People were making riches selling survival gear for the coming Armageddon of massive infrastructure failures (sound familiar?).
And so here it was, December 31, 1999, approaching midnight. We were pretty confident things would be OK and not really buying into the hype, but just the same we were staffed heavy at the power company.
We watched the seconds count away, and at midnight on the nose eastern time, when the first of the failures would theoretically hit the fan, sure as hell ....our lights went out.
All of the monitoring displays of course continued to function, as they were all on UPS systems, and we spent the next few anxious seconds of stunned disbelief trying to figure out if we had just experienced a large regional blackout or maybe if we're lucky just a local one. But there were no alarms coming in, all readings were nominal and fluctuating (not static/frozen), no open breakers, no nothing.
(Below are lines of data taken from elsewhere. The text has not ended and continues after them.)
Lemma range_checked p ts tr ex d : range_form (fw_doc p) → fw_single p = Some ts → fw_range p = Some tr →
  proofreadForwardRange UI prtS p ex = Ret ([], d) →
  ∃ epr es ee, same_but_color (fw_doc p) d ∧ elements d !! js "addr_prot" = Some epr ∧ is_select epr = true ∧ known (value epr) ∧
    elements d !! js "addr_sp" = Some es ∧ elements d !! js "addr_ep" = Some ee ∧ numeral (value es) ∧ numeral (value ee) ∧
    dec_val (value es) <= dec_val (value ee) ∧
    let x := mkRule (value epr) (dec_val (value es)) (dec_val (value ee)) in
    apart_from x ts single_row None ∧ apart_from x tr range_row (Some ex).
Proof.
  intros [Hf _ (e1 & He1 & Hs1 & Hk)] Ets Etr. unfold proofreadForwardRange.
  destruct (own_fields_input _ (js "addr_sp") validateNumeric _ Hf) as (e2 & He2); [set_solver|].
  destruct (own_fields_input _ (js "addr_ep") validateNumeric _ Hf) as (e3 & He3); [set_solver|].
  destruct (proofread_valid UI _ (fw_doc p) Hf) as (errs & d' & -> & S & V).
  cbn [exn_bind fst snd]. destruct errs; [|done]. cbn [length Nat.eqb negb]. rewrite Ets, Etr. cbn [exn_of_option exn_bind]. specialize (V eq_refl).
  destruct (same_value _ _ _ _ S He1) as (e1' & He1' & V1 & T1), (same_value _ _ _ _ S He2) as (e2' & He2' & V2 & _),
    (same_value _ _ _ _ S He3) as (e3' & He3' & V3 & _).
  assert (N2 : numeral (value e2')) by (apply validateNumeric_numeral; apply (V (own_field (js "addr_sp") validateNumeric) e2'); [set_solver|done]).
  assert (N3 : numeral (value e3')) by (apply validateNumeric_numeral; apply (V (own_field (js "addr_ep") validateNumeric) e3'); [set_solver|done]).
  unfold el, getElementById. rewrite He1', He2', He3'. cbn [exn_of_option exn_bind].
  destruct (clashes ts _ _ _) as [l1|] eqn:E1; [|done]. cbn [exn_bind]. destruct (clashes tr _ _ _) as [l2|] eqn:E2; [|done]. cbn [exn_bind].
  intros [= E <-]. apply app_nil in E as [E [-> ->]%app_nil]. exists e1', e2', e3'. rewrite T1.
  rewrite !toNumber_numeral, gtb_int in E by done. split_and!; try done; [by rewrite V1|destruct (Z.ltb_spec (dec_val (value e3')) (dec_val (value e2'))); [done|lia]|..].
  - intros D j ds y HD Hj Hy Hex. apply (range_single (mkRule (value e1') (dec_val (value e2')) (dec_val (value e3'))) y ds); [done|]. cbn [ru_proto ru_lo ru_hi].
    rewrite <- !toNumber_numeral by done. exact (clashes_nil _ _ _ _ _ HD E1 j ds Hj Hex).
  - intros D j ds y HD Hj Hy Hex. apply (single_range (mkRule (value e1') (dec_val (value e2')) (dec_val (value e3'))) y ds); [done|]. cbn [ru_proto ru_lo ru_hi].
    rewrite <- !toNumber_numeral by done. exact (clashes_nil _ _ _ _ _ HD E2 j ds Hj Hex).
Qed.

(** ** Adding *)
Lemma read_fields_spec canonical d ids : NoDup ids → (∀ id, id ∈ ids → ∃ e, elements d !! id = Some e) →
  ∃ vs d', read_fields canonical d ids = Ret (vs, d') ∧
    Forall2 (λ id v, ∃ e, elements d !! id = Some e ∧ v = (if id =s canonical then ip6_canonical (or_dash (value e)) else or_dash (value e))) ids vs.
Proof.
  unfold read_fields.
  cut (∀ acc d0, NoDup ids → (∀ id, id ∈ ids → elements d0 !! id = elements d !! id) → (∀ id, id ∈ ids → ∃ e, elements d !! id = Some e) →
    ∃ vs d', exn_fold (fun '(values, d) id =>
      let! e := el d id in
      let v := or_dash (value e) in
      let v := if id =s canonical then ip6_canonical v else v in
      Ret (values ++ [v], if e_type e =s js "text" then put d id (set_value [] e) else d)) ids (acc, d0) = Ret (acc ++ vs, d') ∧
    Forall2 (λ id v, ∃ e, elements d !! id = Some e ∧ v = (if id =s canonical then ip6_canonical (or_dash (value e)) else or_dash (value e))) ids vs).
  { intros H Hnd He. destruct (H [] d Hnd ltac:(done) He) as (vs & d' & E & HF). exists vs, d'. by split. }
  induction ids as [|id ids IH]; intros acc d0 Hnd Hd He.
  { exists [], d0. rewrite app_nil_r. by split. }
  apply NoDup_cons in Hnd as [Hn Hnd]. destruct (He id) as (e & Ee); [by left|]. cbn [exn_fold].
  unfold el at 1, getElementById. rewrite (Hd id), Ee by (by left). cbn [exn_of_option exn_bind].
  match goal with |- context [exn_fold _ ids (?a, ?b)] => destruct (IH a b Hnd) as (vs & d' & E & HF) end.
  - intros id' Hin. destruct (e_type e =s js "text"); [|apply Hd; by right]. rewrite put_ne; [apply Hd; by right|]. intros ->. done.
  - intros id' Hin. apply He. by right.
  - eexists (_ :: vs), d'. split; [etrans; [exact E|by rewrite <- app_assoc]|]. constructor; [|done]. by exists e.
Qed.
(** A rule whose twin is there is merged with it. *)
Lemma scan_merged sc acc r i x : scans sc acc → acc !! i = Some x → hash_of x = hash_of r →
  (fr_protocol x = Tcp ∧ fr_protocol r = Udp ∨ fr_protocol x = Udp ∧ fr_protocol r = Tcp) →
  scans (fold_left scan_list (atoms r) sc) (<[i := as_both x]> acc).
Proof.
  intros [Hr Hh Hn] Hi Hx Hp. pose proof (Hh i x Hi) as Hreg. unfold registered in Hreg.
  assert (E : fold_left scan_list (atoms r) sc = mkScan (alter (λ r, <[1%nat := DStr (both UI)]> r) i (sc_rows sc)) (sc_hash sc)).
  { unfold atoms, scan_list. destruct Hp as [[Ex Er]|[Ex Er]]; rewrite Er, Ex in *; cbn [protos map fold_left fst snd]; unfold scan_rule.
    - replace (js "udp" =s js "tcp") with false by done. by rewrite <- Hx, Hreg.
    - replace (js "tcp" =s js "tcp") with true by done. by rewrite <- Hx, Hreg. }
  rewrite E. split; cbn [sc_rows sc_hash].
  - rewrite Hr. apply list_eq. intros j. rewrite list_lookup_fmap. destruct (decide (j = i)) as [->|Hji].
    + assert (Hl : (i < length acc)%nat) by (by eapply lookup_lt_Some).
      rewrite list_lookup_alter_eq, list_lookup_fmap, list_lookup_insert_eq, Hi by done. cbn. by rewrite shown_as_both.
    + rewrite list_lookup_alter_ne, list_lookup_fmap, list_lookup_insert_ne by done. done.
  - intros j y [(<- & <- & _)|[Hji Hj]]%list_lookup_insert_Some; [done|]. exact (Hh j y Hj).
  - intros h p Hf. apply Hn, Forall_lookup. intros j y Hj. rewrite Forall_lookup in Hf. destruct (decide (j = i)) as [->|Hji].
    + rewrite Hi in Hj. injection Hj as <-. by apply (Hf i (as_both x)), list_lookup_insert_eq; eapply lookup_lt_Some.
    + apply (Hf j y). by rewrite list_lookup_insert_ne.
Qed.

Lemma keys_of_app rs rs' : keys_of (rs ++ rs') = keys_of rs ++ keys_of rs'.
Proof. unfold keys_of. by rewrite flat_map_app, map_app. Qed.

Lemma keys_of_elem rs r p : r ∈ rs → p ∈ protos (fr_protocol r) → (hash_of r, p) ∈ keys_of rs.
Proof.
  intros Hr Hp. unfold keys_of. apply list_elem_of_fmap. exists (r, p). split; [done|]. apply list_elem_of_In, in_flat_map. exists r.
  split; [by apply list_elem_of_In|]. apply list_elem_of_In, list_elem_of_fmap. by exists p.
Qed.

(** Two rules with the same texts have different protocols. *)
Lemma twin_protocols acc rs r x : NoDup (keys_of (acc ++ r :: rs)) → x ∈ acc → hash_of x = hash_of r →
  fr_protocol x = Tcp ∧ fr_protocol r = Udp ∨ fr_protocol x = Udp ∧ fr_protocol r = Tcp.
Proof.
  rewrite keys_of_app. intros (_ & Hd & _)%NoDup_app Hx E.
  assert (H : ∀ p, p ∈ protos (fr_protocol x) → p ∈ protos (fr_protocol r) → False).
  { intros p Hp Hp'. apply (Hd (hash_of r, p)); [rewrite <- E|]; (apply keys_of_elem; [done || by left|done]). }
  destruct (fr_protocol x), (fr_protocol r); auto; exfalso; first [by apply (H (js "tcp")); set_solver|by apply (H (js "udp")); set_solver].
Qed.

(** Merging keeps what the rules say. *)
Lemma keys_of_merge acc i x r rs : acc !! i = Some x → hash_of x = hash_of r →
  (fr_protocol x = Tcp ∧ fr_protocol r = Udp ∨ fr_protocol x = Udp ∧ fr_protocol r = Tcp) →
  keys_of (<[i := as_both x]> acc ++ rs) ≡ₚ keys_of (acc ++ r :: rs).
Proof.
  intros Hi Hx Hp. pose proof (take_drop_middle acc i x Hi) as Ea.
  rewrite insert_take_drop by (by eapply lookup_lt_Some). rewrite <- Ea at 3. rewrite !keys_of_app.
  change (as_both x :: drop (S i) acc) with ([as_both x] ++ drop (S i) acc). change (x :: drop (S i) acc) with ([x] ++ drop (S i) acc).
  change (r :: rs) with ([r] ++ rs). rewrite !keys_of_app, <- !app_assoc. apply Permutation_app_head.
  assert (E : keys_of [as_both x] ≡ₚ keys_of [x] ++ keys_of [r]).
  { unfold keys_of, atoms, key. cbn [flat_map as_both fr_protocol protos]. rewrite !app_nil_r.
    destruct Hp as [[-> ->]|[-> ->]]; cbn [protos map app fst snd]; change (hash_of (as_both x)) with (hash_of x); rewrite Hx; [done|apply perm_swap]. }
  rewrite E, <- !app_assoc. apply Permutation_app_head. rewrite !app_assoc. apply Permutation_app_tail, Permutation_app_comm.
Qed.

Lemma scan_many rs sc acc : scans sc acc → NoDup (keys_of (acc ++ rs)) → scans (fold_left scan_list (flat_map atoms rs) sc) (fold_left add_twin rs acc).
Proof.
  revert sc acc. induction rs as [|r rs IH]; intros sc acc Hs Hnd; [done|]. cbn [flat_map fold_left]. rewrite fold_left_app. unfold add_twin at 2.
  destruct (list_find _ acc) as [[i x]|] eqn:Ef.
  - apply list_find_Some in Ef as (Hi & Hx & _). pose proof (twin_protocols acc rs r x Hnd (list_elem_of_lookup_2 _ _ _ Hi) Hx) as Hp.
    apply IH; [by apply scan_merged|]. eapply NoDup_Permutation_proper; [by apply keys_of_merge|done].
  - apply list_find_None in Ef. apply IH; [by apply scan_added|]. by rewrite <- app_assoc.
Qed.
(** [rangeInSubnet] on the results of [parseInt]: a comparison with NaN fails. *)
Definition num_in_subnet (mask ip : jstr) (start end_ : num) : bool :=
  match start, end_ with Dec s _, Dec e _ => Ip4.rangeInSubnet mask ip s e | _, _ => false end.

Definition last_octet (ip : jstr) : num := parseInt (Ip4.nth_str (split_char 46 ip) 3).

Section dhcp.
Variables UI dhcpS : jstr → jstr.
Variable dhcpSection : jstr.
Variable leaseData : list lease.
Variables ipHostHash ipMacHash ipDUIDHash : list (jstr * jstr).
Variable currentLan6 : list (jstr * jstr).

(** The errors of one row against the fields. *)
Definition row_errors (rowData : list datum) (host mac ip hostid duid : jstr) : list jstr :=
  (if negb (datum_is rowData 0 []) && negb (datum_is rowData 0 (js "-")) && datum_is rowData 0 host then [dhcpS (js "dHErr")] else [])
  ++ (if datum_is rowData 1 mac then [dhcpS (js "dMErr")] else [])
  ++ (if datum_is rowData 2 ip then [dhcpS (js "dIPErr")] else [])
  ++ (if negb (datum_is rowData 3 (js "-")) && datum_is rowData 3 hostid then [dhcpS (js "dHIDErr")] else [])
  ++ (if negb (datum_is rowData 4 (js "-")) && datum_is rowData 4 duid then [dhcpS (js "dDUIDErr")] else []).

(** The three later checks, each made when there was no error before. *)
Definition duplicate_errors (t : table) (d : document) (excludeRow : option nat) : exn (list jstr) :=
  let! currentData := getTableDataArray t true false in
  let! host := el d (js "add_host") in
  let! mac := el d (js "add_mac") in
  let! ip := el d (js "add_ip") in
  let! hostid := el d (js "add_hostid") in
  let! duid := el d (js "add_duid") in
  Ret (concat (imap (fun i rowData =>
    if not_excluded t i excludeRow
    then row_errors rowData (value host) (value mac) (value ip) (value hostid) (value duid) else []) currentData)).

Definition duid_errors (d : document) : exn (list jstr) :=
  let! hostid := el d (js "add_hostid") in
  let! duid := el d (js "add_duid") in
  Ret (if (negb (value hostid =s []) && negb (value hostid =s js "-")) && ((value duid =s []) || (value duid =s js "-"))
       then [dhcpS (js "NoDUID")] else []).

Definition subnet_errors (uciOriginal : UCIContainer) (d : document) : exn (list jstr) :=
  let mask := gets uciOriginal (js "network") (js "lan") (js "netmask") in
  let ip := gets uciOriginal (js "network") (js "lan") (js "ipaddr") in
  let! add_ip := el d (js "add_ip") in
  let testIp := value add_ip in
  let testEnd := last_octet testIp in
  Ret ((if negb (num_in_subnet mask ip testEnd testEnd) then [dhcpS (js "subErr")] else [])
       ++ (if ip =s testIp then [dhcpS (js "ipErr")] else [])).

Definition proofreadStatic (p : dhcp_page) (excludeRow : option nat) : exn (list jstr * document) :=
  let! r := proofreadFields UI (dh_doc p) static_fields in
  let d := snd r in
  if negb (length (fst r) =? 0)%nat then Ret r
  else
    let! t := exn_of_option TypeError (dh_table p) in
    let! errors := duplicate_errors t d excludeRow in
    if negb (length errors =? 0)%nat then Ret (errors, d)
    else
      let! errors := duid_errors d in
      if negb (length errors =? 0)%nat then Ret (errors, d)
      else
        let! errors := subnet_errors (dh_uci p) d in
        Ret (errors, d).

Definition proofreadAll (p : dhcp_page) : exn (list jstr * document) :=
  let! r := proofreadFields UI (dh_doc p) range_fields in
  let d := snd r in
  let! check := (if (length (fst r) =? 0)%nat then let! e := el d (js "dhcp_enabled") in Ret (e_checked e) else Ret false) in
  if check then
    let mask := gets (dh_uci p) (js "network") (js "lan") (js "netmask") in
    let ip := gets (dh_uci p) (js "network") (js "lan") (js "ipaddr") in
    let! start_el := el d (js "dhcp_start") in
    let! end_el := el d (js "dhcp_end") in
    let start := parseInt (value start_el) in
    let end_ := parseInt (value end_el) in
    let ipEnd := last_octet ip in
    Ret ((if negb (num_in_subnet mask ip start end_) then [dhcpS (js "dsubErr")] else [])
         ++ (if Num.geb ipEnd start && Num.leb ipEnd end_ then [dhcpS (js "dipErr")] else []), d)
  else Ret r.

(** ** The list of connected hosts *)

(** The loops over the addresses of a host, then of a MAC; the last value
    assigned is undefined unless the loop stopped. *)
Definition find_duid (matches : jstr → bool) (hash : list (jstr * jstr)) : option jstr :=
  fold_left (fun duid '(ipIndex, v) =>
    match duid with Some _ => duid | None => if matches v then assoc ipDUIDHash ipIndex else None end) hash None.

Definition lease_duid (mac host : jstr) : option jstr :=
  match find_duid (fun h => h =s host) ipHostHash with
  | Some duid => Some duid
  | None => find_duid (fun m => mac =s toUpperCase m) ipMacHash
  end.

Definition static_macs (container : option table) : exn (list jstr) :=
  match container with
  | None => Ret []
  | Some t => let! data := getTableDataArray t true false in
              exn_map (fun r => let! mac := datum_str r 1 in Ret (toUpperCase mac)) data
  end.

(** The values and the texts of the list. *)
Definition host_choices (staticMacs : list jstr) : list (jstr * jstr) :=
  (js "none", dhcpS (js "SelH")) ::
  omap (fun l =>
    let mac := toUpperCase (ls_mac l) in
    if bool_decide (mac ∈ staticMacs) then None
    else Some (ls_host l ++ js "," ++ mac ++ js "," ++ default (js "-") (lease_duid mac (ls_host l)),
               (if (ls_host l =s []) || (ls_host l =s js "*") then ls_ip l else ls_host l) ++ js " (" ++ mac ++ js ")")) leaseData.

Definition resetHostnameMacList (p : dhcp_page) : exn dhcp_page :=
  let! staticMacs := static_macs (dh_table p) in
  let choices := host_choices staticMacs in
  let! d := setAllowableSelections UI (dh_doc p) (js "static_from_connected") (Some (map fst choices)) (Some (map snd choices)) in
  let! hmEnabled := (if (1 <? length choices)%nat then let! e := el d (js "dhcp_enabled") in Ret (e_checked e) else Ret false) in
  let! d := setElementEnabled d (js "static_from_connected") hmEnabled (js "none") in
  Ret (with_doc p d).

(** [removeStaticIp], called when a row was removed. *)
Definition removeStaticIp (p : dhcp_page) (r : row) : exn dhcp_page :=
  let! _removedIp := get_data r 2 in resetHostnameMacList p.

Definition enabled_ids : list jstr :=
  [js "dhcp_start"; js "dhcp_end"; js "dhcp_lease"; js "block_mismatches"; js "add_host"; js "add_mac"; js "add_ip";
   js "add_hostid"; js "add_duid"; js "dhcpv6"; js "ra"; js "add_button"].

Definition setEnabled (p : dhcp_page) (enabled : bool) : exn dhcp_page :=
  let! d := exn_fold (fun d id => setElementEnabled d id enabled []) enabled_ids (dh_doc p) in
  let! t := exn_of_option TypeError (dh_table p) in
  let! t := setRowClasses t enabled in
  resetHostnameMacList (with_table (with_doc p d) (Some t)).

(** ** Rows *)
Definition createEditButton : widget := mkWidget (js "button") (UI (js "Edit")) false (js "btn btn-default btn-edit") false.

Definition add_ids : list jstr := [js "add_host"; js "add_mac"; js "add_ip"; js "add_hostid"; js "add_duid"].

(** The loop that reads the fields and empties them. *)
Definition take_fields (d : document) : exn (list datum * document) :=
  exn_fold (fun '(values, d) id =>
    let! e := el d id in
    Ret (values ++ [DStr (or_dash (value e))], put d id (set_value [] e))) add_ids ([], d).

Definition addStatic (p : dhcp_page) : exn dhcp_page :=
  let! r := proofreadStatic p None in
  if negb (length (fst r) =? 0)%nat then
    Ret (with_doc p (alert (snd r) (join newline (fst r) ++ newline ++ newline ++ dhcpS (js "AErr"))))
  else
    let! v := take_fields (snd r) in
    let! t := exn_of_option TypeError (dh_table p) in
    let t := addTableRow (UI (js "Remove")) t (fst v ++ [DObj createEditButton]) true false in
    resetHostnameMacList (with_table (with_doc p (snd v)) (Some t)).

Definition editStatic (p : dhcp_page) (editRow : nat) : exn dhcp_page :=
  let! r := proofreadStatic p (Some editRow) in
  let d := snd r in
  if negb (length (fst r) =? 0)%nat then
    Ret (with_doc p (alert d (join newline (fst r) ++ newline ++ dhcpS (js "upErr"))))
  else
    let! host := el d (js "add_host") in
    let! hostid := el d (js "add_hostid") in
    let! duid := el d (js "add_duid") in
    let! mac := el d (js "add_mac") in
    let! ip := el d (js "add_ip") in
    let! t := edit_cells (dh_table p) editRow
                [(0%nat, or_dash (value host)); (1%nat, value mac); (2%nat, value ip);
                 (3%nat, or_dash (value hostid)); (4%nat, or_dash (value duid))] in
    resetHostnameMacList (with_table (with_doc p d) t).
Then we heard the snickering. The dispatch manager had come back without telling any of us, and threw the lights at the appointed time.
Well played. And with that, Y2K came and went with nary a blip.
Be safe out there, my friends.
Real programmers code their dates in ANSI format!
ReplyDeleteCCYY-MM-DD HH:MM:SS They're a thing of beauty, Sorting is simplicity itself, and you're NEVER confused by day/date order issues.
http://homepages.ihug.co.nz/~jedwards/Chris/ANSIDate.html
Also, if you want to see Y2K bugs on the net, do a search for '19100' that some web systems clicked over to.
Don.
well, I cant't address the computer stuff 'cause electricity is magic (an electrician told me so) & I don't believe in magic. So....
ReplyDeleteBut I can report that due to the Y2K scares, a couple dozen local residents came to meetings about "what do we do IF--?" & began learning about being proactive - i.e., preppers. So it did some good, tho not in the expected way perhaps. (Among other things, in investigating just how well prepared our community was, we discovered our radio stations didn't have a backup generator! not even one of them did!)
We also discovered that one of the differences between [most] Men and [most] Women, is: the Men will (usually) wait until the problem arrives and bonks them over the head; THEN they will deal with it -- whereas the Women will usually try to see the problem approaching and head it off before it bonks anyone. Thus the source of many a cohabitational argument.
A side note: on the 99th day of the year (which as I recall was in April 2000), there was a small computer glitch. Credit cards could not be processed by machine; they had to be called in by a human talking on a phone & the card's numbers spoken aloud. I dunno if that was local, regional or what.